The function findPositiveVector solves this problem.

Algorithm sketch #

  1. We translate the problem stated above to some Linear Programming problem. See stateLP for details. Let us denote the corresponding matrix B.

  2. We solve the equation B x = 0 using Gauss Elimination, splitting the set of variables into free variables, which can take any value, and basic variables which are linearly expressed through the free one. This gives us an initial tableau for the Simplex Algorithm. See Linarith.SimplexAlgorithm.Gauss.getTableau.

  3. We run the Simplex Algorithm until it finds a solution. See the file SimplexAlgorithm.lean.

def Linarith.SimplexAlgorithm.stateLP {matType : NatNatType} [Linarith.SimplexAlgorithm.UsableInSimplexAlgorithm matType] {n : Nat} {m : Nat} (A : matType n m) (strictIndexes : List Nat) :
matType (n + 2) (m + 3)

Given matrix A and list strictIndexes of strict inequalities' indexes, we want to state the Linear Programming problem which solution would give us a solution for the initial problem (see findPositiveVector).

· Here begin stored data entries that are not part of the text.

Lemma views_meet_projects_by_key_witness :
  deploy_view string sample_canonicalize sample_canonicalize ["out"] true
    {[ "alpha" := ["p2"] ]} " ALPHA"
  = deploy_latest_frames string sample_canonicalize sample_canonicalize
      ["out"] true " ALPHA" ["p2"].
Proof.
  destruct (views_meet_projects_by_key string sample_canonicalize
              sample_canonicalize ["out"] sample_projects
              {[ "alpha" := ["p2"] ]} true " ALPHA") as [H _].
  - vm_compute. reflexivity.
  - exact H.
Defined.

Lemma stage_without_frames_witness :
  ∃ fs',
    stage_from_latest_run ["out"; "deska"] sample_no_frames_world
    = (Ok None, World fs' 100 [ELatestSource "run"; EStaging; ENoPng])
    ∧ is_dir fs' ["out"; "deska"; "staging"] = true
    ∧ names_of fs' ["out"; "deska"; "staging"] = [].
Proof.
  destruct (stage_without_frames ["out"; "deska"] sample_no_frames_world 0
              [("run", Dir 5 [("notes.txt", File 4 [])])] "run")
    as (fs' & Hrun & Hdir & Hnames & _);
    try (vm_compute; reflexivity).
  exists fs'. split; [exact Hrun|]. split; [exact Hdir|]. exact Hnames.
Defined.

Lemma stage_blocked_by_file_witness :
  stage_from_latest_run ["out"; "deska"] sample_blocked_world
  = (Raise FileExistsError,
     World (root sample_blocked_world) 100 [ELatestSource "run"]).
Proof.
  apply (stage_blocked_by_file ["out"; "deska"] sample_blocked_world 0
           [("staging", File 1 []); ("run", Dir 5 [("a.png", File 4 png_a)])]
           "run"); vm_compute; reflexivity.
Defined.

Lemma deploy_without_materials_witness :
  ∃ w1,
    deploy_latest_frames string sample_canonicalize sample_canonicalize
      ["out"] false "DeskA" ["p3"] sample_world
    = (Ok tt, World (root w1) 100
                [EDeploying "deska"; ELatestSource "aa_newest"; EStaging;
                 EStaged 3; ENoMaterials ["p3"]]).
Proof.
  eexists.
  apply (deploy_without_materials string sample_canonicalize
           sample_canonicalize ["out"] "DeskA" ["p3"] sample_world
           ["out"; "deska"] ["out"; "deska"; "staging"]
           (snd (stage_from_latest_run ["out"; "deska"]
                   (World sample_root 100 [EDeploying "deska"]))));
    vm_compute; reflexivity.
Defined.

Lemma batch_stays_in_its_folders_witness :
  stat ["p1"; "project.json"]
    (root (snd (main string sample_canonicalize sample_canonicalize ["out"]
                  true (Loaded ["DeskA"]) (Loaded sample_desk_projects)
                  sample_world)))
  = stat ["p1"; "project.json"] sample_root.
Proof.
  apply (batch_stays_in_its_folders string sample_canonicalize
           sample_canonicalize ["out"] true (Loaded ["DeskA"])
           (Loaded sample_desk_projects) sample_world ["p1"; "project.json"]).
  - intros views [= <-]. constructor; [vm_compute; reflexivity|constructor].
  - repeat constructor; intros H; apply prefix_cons_inv_1 in H; discriminate.
Defined.

(** * Further facts about staging *)

Lemma stat_below d n rest fs m es :
  stat d fs = Some (Dir m es) →
  stat (d ++ n :: rest) fs = assoc n es ≫= stat rest.
Proof.
  intros H. rewrite stat_app, H. simpl. by destruct (assoc n es).
Qed.

(** A staging run up to the manifest: under the conditions that let the
    frames through, the call comes down to its manifest step, run on a
    filesystem that has the frames in place and is otherwise as before,
    the staging folder apart, which now exists. *)
Lemma stage_run_spec (P : path) (w : world) m es latest :
  let srcs := sorted (glob (root w) (P </> latest) "" ".png") in
  stat P (root w) = Some (Dir m es) →
  py_max (all_runs (root w) P (map fst es))
         (fun d => st_mtime (root w) (P </> d)) = Ok latest →
  is_file (root w) (P </> "staging") = false →
  srcs ≠ [] →
  forallb (fun name => is_file (root w) (P </> latest </> name)) srcs = true →
  forallb (fun i => negb (is_dir (root w) (P </> "staging" </> frame_name i)))
          (seq 0 (length srcs)) = true →
  ∃ fs3 ms ses3,
    stage_from_latest_run P w =
      (let* present := reads (fun fs =>
           exists_ fs (P </> latest </> "manifest.json")) in
       (if present then
          update (fun _ => copy2 (P </> latest </> "manifest.json")
                             (P </> "staging" </> "current_manifest.json"))
        else ret tt) ;;
       ret (Some (P </> "staging")))
      (World fs3 (now w)
         (out w ++ [ELatestSource latest; EStaging; EStaged (length srcs)]))
    ∧ latest ≠ "staging"
    ∧ stat (P </> "staging") fs3 = Some (Dir ms ses3)
    ∧ (∀ i name, srcs !! i = Some name →
         ∃ d, read_bytes (root w) (P </> latest </> name) = Ok d
              ∧ stat (P </> "staging" </> frame_name i) fs3
                = Some (File (now w) d))
    ∧ (∀ n rest, (∀ k, (k < length srcs)%nat → n ≠ frame_name k) →
         stat (P </> "staging" ++ n :: rest) fs3
         = stat (P </> "staging" ++ n :: rest) (root w))
    ∧ (∀ q, ¬ (P </> "staging") `prefix_of` q →
            ¬ q `prefix_of` (P </> "staging") →
            stat q fs3 = stat q (root w)).
Proof.
  intros srcs HP Hmax Hstg Hne Hfiles Hfree.
  assert (latest ≠ "staging") as Hl.
  { apply py_max_elem, all_runs_spec in Hmax. tauto. }
  destruct (mkdir_child (now w) P "staging" (root w) m es HP Hstg)
    as (fs1 & ms & ses & Hmk & HS1 & Hfr1).
  assert (∀ r, stat (P </> latest ++ r) fs1 = stat (P </> latest ++ r) (root w))
    as Hrun1.
  { intros r. apply Hfr1. by apply run_outside_staging. }
  assert (glob fs1 (P </> latest) "" ".png"
          = glob (root w) (P </> latest) "" ".png") as Hglob.
  { apply glob_stat_eq. specialize (Hrun1 []). by rewrite app_nil_r in Hrun1. }
  set (w2 := World fs1 (now w) ((out w ++ [ELatestSource latest]) ++ [EStaging])).
  destruct (stage_loop_spec P latest srcs Hl 0 w2 ms ses) as
    (w3 & ses3 & Hloop & Hnow & Hout & HS3 & Hnew & Hold & Hfr3).
  { done. }
  { intros name Hname. unfold is_file. simpl.
    rewrite (Hrun1 [name]).
    rewrite forallb_forall in Hfiles. apply Hfiles.
    by apply list_elem_of_In. }
  { intros k Hk. unfold is_dir. simpl. rewrite Hfr1 by apply prefix_snoc_not.
    rewrite forallb_forall in Hfree.
    specialize (Hfree k). rewrite negb_true_iff in Hfree. apply Hfree.
    apply in_seq. lia. }
  assert (∃ s0 ss, srcs = s0 :: ss) as (s0 & ss & Hs).
  { destruct srcs; [done|eauto]. }
  exists (root w3), ms, ses3.
  split; [|split; [done|split; [done|split; [|split]]]].
  - unfold stage_from_latest_run.
    rewrite (bind_query_Ok _ _ w (map fst es)) by (unfold iterdir; by rewrite HP).
    rewrite bind_reads.
    destruct (all_runs (root w) P (map fst es)) as [|r0 rs] eqn:Hruns;
      [done|].
    rewrite (bind_query_Ok _ _ w latest) by exact Hmax.
    cbv zeta. rewrite bind_print.
    rewrite (bind_update_Ok _ _ _ fs1) by exact Hmk.
    rewrite bind_print, bind_reads. cbn [root now out]. rewrite Hglob.
    fold srcs. rewrite Hs. cbv iota. rewrite <- Hs.
    unfold stage_frames. rewrite (bind_Ok _ _ _ tt w3) by exact Hloop.
    rewrite bind_print, Hnow, Hout. unfold w2. cbn [now out].
    by rewrite <- !app_assoc.
  - intros i name Hi. destruct (Hnew i name Hi) as (d & Hd & Ha).
    exists d. split.
    + revert Hd. unfold read_bytes. simpl. by rewrite (Hrun1 [name]).
    + by rewrite (stat_child _ _ _ _ _ HS3).
  - intros n rest Hn.
    rewrite (stat_below _ _ _ _ _ _ HS3), Hold by done.
    rewrite <- (stat_below _ _ _ _ _ _ HS1). apply Hfr1.
    intros [k Hk]. rewrite <- app_assoc in Hk.
    apply (f_equal length) in Hk. rewrite !length_app in Hk. simpl in Hk. lia.
  - intros q H1 H2. rewrite Hfr3 by done. simpl. apply Hfr1.
    intros H. apply H2. done.
Qed.

(** X14.  When the latest run holds a regular file [manifest.json],
    a staging run that gets its frames through also copies the manifest to
    [current_manifest.json] in the staging folder (or, when that name is a
    directory there, to [manifest.json] inside it), with the contents and
    the modification time of the original; the frames stay as staged and
    nothing outside the staging folder changes. *)
Theorem manifest_is_staged_with_frames (P : path) (w : world) m es latest
  (mm : Z) (md : bytes) :
  let srcs := sorted (glob (root w) (P </> latest) "" ".png") in
  let staged_manifest :=
    if is_dir (root w) (P </> "staging" </> "current_manifest.json")
    then P </> "staging" </> "current_manifest.json" </> "manifest.json"
    else P </> "staging" </> "current_manifest.json" in
  stat P (root w) = Some (Dir m es) →
  py_max (all_runs (root w) P (map fst es))
         (fun d => st_mtime (root w) (P </> d)) = Ok latest →
  is_file (root w) (P </> "staging") = false →
  srcs ≠ [] →
  forallb (fun name => is_file (root w) (P </> latest </> name)) srcs = true →
  forallb (fun i => negb (is_dir (root w) (P </> "staging" </> frame_name i)))
          (seq 0 (length srcs)) = true →
  stat (P </> latest </> "manifest.json") (root w) = Some (File mm md) →
  is_dir (root w) staged_manifest = false →
  ∃ w',
    stage_from_latest_run P w = (Ok (Some (P </> "staging")), w')
    ∧ stat staged_manifest (root w') = Some (File mm md)
    ∧ (∀ i name, srcs !! i = Some name →
         ∃ d, read_bytes (root w) (P </> latest </> name) = Ok d
              ∧ stat (P </> "staging" </> frame_name i) (root w')
                = Some (File (now w) d))
    ∧ (∀ q, ¬ (P </> "staging") `prefix_of` q →
            ¬ q `prefix_of` (P </> "staging") →
            stat q (root w') = stat q (root w)).
Proof.
  intros srcs staged_manifest HP Hmax Hstg Hne Hfiles Hfree Hman Hfreem.
  destruct (stage_run_spec P w m es latest HP Hmax Hstg Hne Hfiles Hfree)
    as (fs3 & ms & ses3 & Hstep & Hl & HS3 & Hframes & Hold & Hfr).
  fold srcs in Hstep, Hframes, Hold.
  set (S := P </> "staging") in *.
  set (cm := "current_manifest.json") in *.
  set (src := P </> latest </> "manifest.json") in *.
  assert (stat src fs3 = Some (File mm md)) as Hsrc3.
  { rewrite Hfr; [done|..];
      by apply (run_outside_staging P latest ["manifest.json"]). }
  assert (∀ rest, stat (S ++ cm :: rest) fs3 = stat (S ++ cm :: rest) (root w))
    as Hcm.
  { intros rest. apply Hold. intros k _ E.
    by apply (frame_name_not_manifest k). }
  assert (is_dir fs3 (S </> cm) = is_dir (root w) (S </> cm)) as Hdir.
  { unfold is_dir. by rewrite (Hcm []). }
  assert (∃ rest, staged_manifest = S ++ cm :: rest) as (rest & Hsm).
  { unfold staged_manifest. destruct (is_dir (root w) (S </> cm)).
    - exists ["manifest.json"]. by rewrite <- app_assoc.
    - by exists []. }
  assert (src ≠ staged_manifest) as Hdiff.
  { rewrite Hsm. unfold src, S. rewrite <- !(app_assoc P). simpl.
    intros E. apply app_inv_head in E. congruence. }
  assert (∃ fs4, put staged_manifest (File mm md) fs3 = Ok fs4
                 ∧ stat staged_manifest fs4 = Some (File mm md))
    as (fs4 & Hput & Hnew).
  { unfold staged_manifest in *. unfold is_dir in Hfreem, Hdir.
    destruct (is_dir (root w) (S </> cm)) eqn:Hd.
    - unfold is_dir in Hd. rewrite <- (Hcm []) in Hd.
      destruct (stat (S </> cm) fs3) as [[|md' mes]|] eqn:Hst; try done.
      destruct (put_child (S </> cm) "manifest.json" (File mm md) fs3 md' mes Hst)
        as (fs4 & Hput & Hst4).
      exists fs4. split; [done|].
      rewrite (stat_child _ _ _ _ _ Hst4). apply assoc_upsert_eq.
    - destruct (put_child S cm (File mm md) fs3 ms ses3 HS3)
        as (fs4 & Hput & Hst4).
      exists fs4. split; [done|].
      rewrite (stat_child _ _ _ _ _ Hst4). apply assoc_upsert_eq. }
  assert (copy2 src (S </> cm) fs3 = Ok fs4) as Hcopy.
  { unfold copy2. rewrite Hdir.
    assert (basename src = "manifest.json") as ->.
    { unfold src. apply basename_child. }
    fold staged_manifest. rewrite decide_False by done.
    rewrite Hsrc3.
    assert (stat staged_manifest fs3 = stat staged_manifest (root w)) as ->.
    { rewrite Hsm. apply Hcm. }
    unfold is_dir in Hfreem.
    by destruct (stat staged_manifest (root w)) as [[|]|]. }
  exists (World fs4 (now w)
            (out w ++ [ELatestSource latest; EStaging; EStaged (length srcs)])).
  split; [|split; [done|split]].
  - rewrite Hstep, bind_reads. cbn [root now out].
    unfold exists_. fold src. rewrite Hsrc3.
    by rewrite (bind_update_Ok _ _ _ fs4) by exact Hcopy.
  - intros i name Hi. destruct (Hframes i name Hi) as (d & Hd & Hst).
    exists d. split; [done|]. cbn [root]. rewrite <- Hst.
    apply (stat_put_unrelated _ _ _ _ _ Hput); rewrite Hsm.
    + apply (siblings_unrelated S _ _ rest []).
      intros E. by apply (frame_name_not_manifest i).
    + apply (siblings_unrelated S _ _ [] rest).
      apply frame_name_not_manifest.
  - intros q H1 H2. cbn [root]. rewrite <- Hfr by done.
    apply (stat_put_unrelated _ _ _ _ _ Hput); rewrite Hsm.
    + intros [k Hk]. apply H1. exists (cm :: rest ++ k).
      rewrite Hk. by rewrite <- !app_assoc.
    + intros [k Hk]. 
      destruct (prefix_weak_total q S (S ++ cm :: rest)) as [H|H].
      * by exists k.
      * by apply prefix_app_r.
      * done.
      * done.
Qed.
(** * BestStars: the conversational shopping assistant of [app.py]

    A shallow embedding of [app.py]: its pure core (price and field
    normalisation, the product pipeline, the intent detector, the chat
    wrapper), the check of the configuration, the advice on a product,
    the update of the user's context and the runs of the script over
    the session state, together with the parts of the Python runtime
    they call: [str] methods, the [re] patterns used, [int], [float],
    the comparison of values and, by its contract, [list.sort].

    Conventions of the embedding.
    - A Python [str] is a [string] whose characters are the code points
      0..255 (Latin-1), one [ascii] per character; the character classes
      below are Python's on that range. Text that only travels to the
      user interface or to the chat service is spelled as in the source
      file.
    - A Python [float] is an IEEE binary64 value, kept as sign, integer
      mantissa and binary exponent; decimal text is rounded to the
      nearest such value, ties to even. [int] reads 4300 digits at
      most, the limit the interpreter starts with.
    - The body of a search response is any JSON value, and so is every
      field of a search result; what the code does on each type of
      value is kept, the exceptions included.
    - Code that can raise runs in the error monad [M]; [try]/[except] is
      a match on its result. *)

From Stdlib Require Import Bool Arith ZArith NArith QArith Qpower Lia List.
From Stdlib Require Import Ascii String DecimalString.
From Stdlib Require Import Sorting.Sorted Sorting.Permutation.
Import ListNotations.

As an objective function (that we are trying to maximize) we use sum of coordinates from strictIndexes: it suffices to find the nonnegative vector that makes this function positive.

We introduce two auxiliary variables and one constraint:

  • The variable y is interpreted as "homogenized" 1. We need it because dealing with a homogenized problem is easier, but having some "unit" is necessary.
  • To bound the problem we add the constraint x₁ + ... + xₘ + z = y introducing new variable z.

The objective function also interpreted as an auxiliary variable with constraint f = ∑ i ∈ strictIndexes, xᵢ.

The variable f has to always be basic while y has to be free. Our Gauss method implementation greedy collects basic variables moving from left to right. So we place f before x-s and y after them. We place z between f and x because in this case z will be basic and Gauss.getTableau produce tableau with nonnegative last column, meaning that we are starting from a feasible point.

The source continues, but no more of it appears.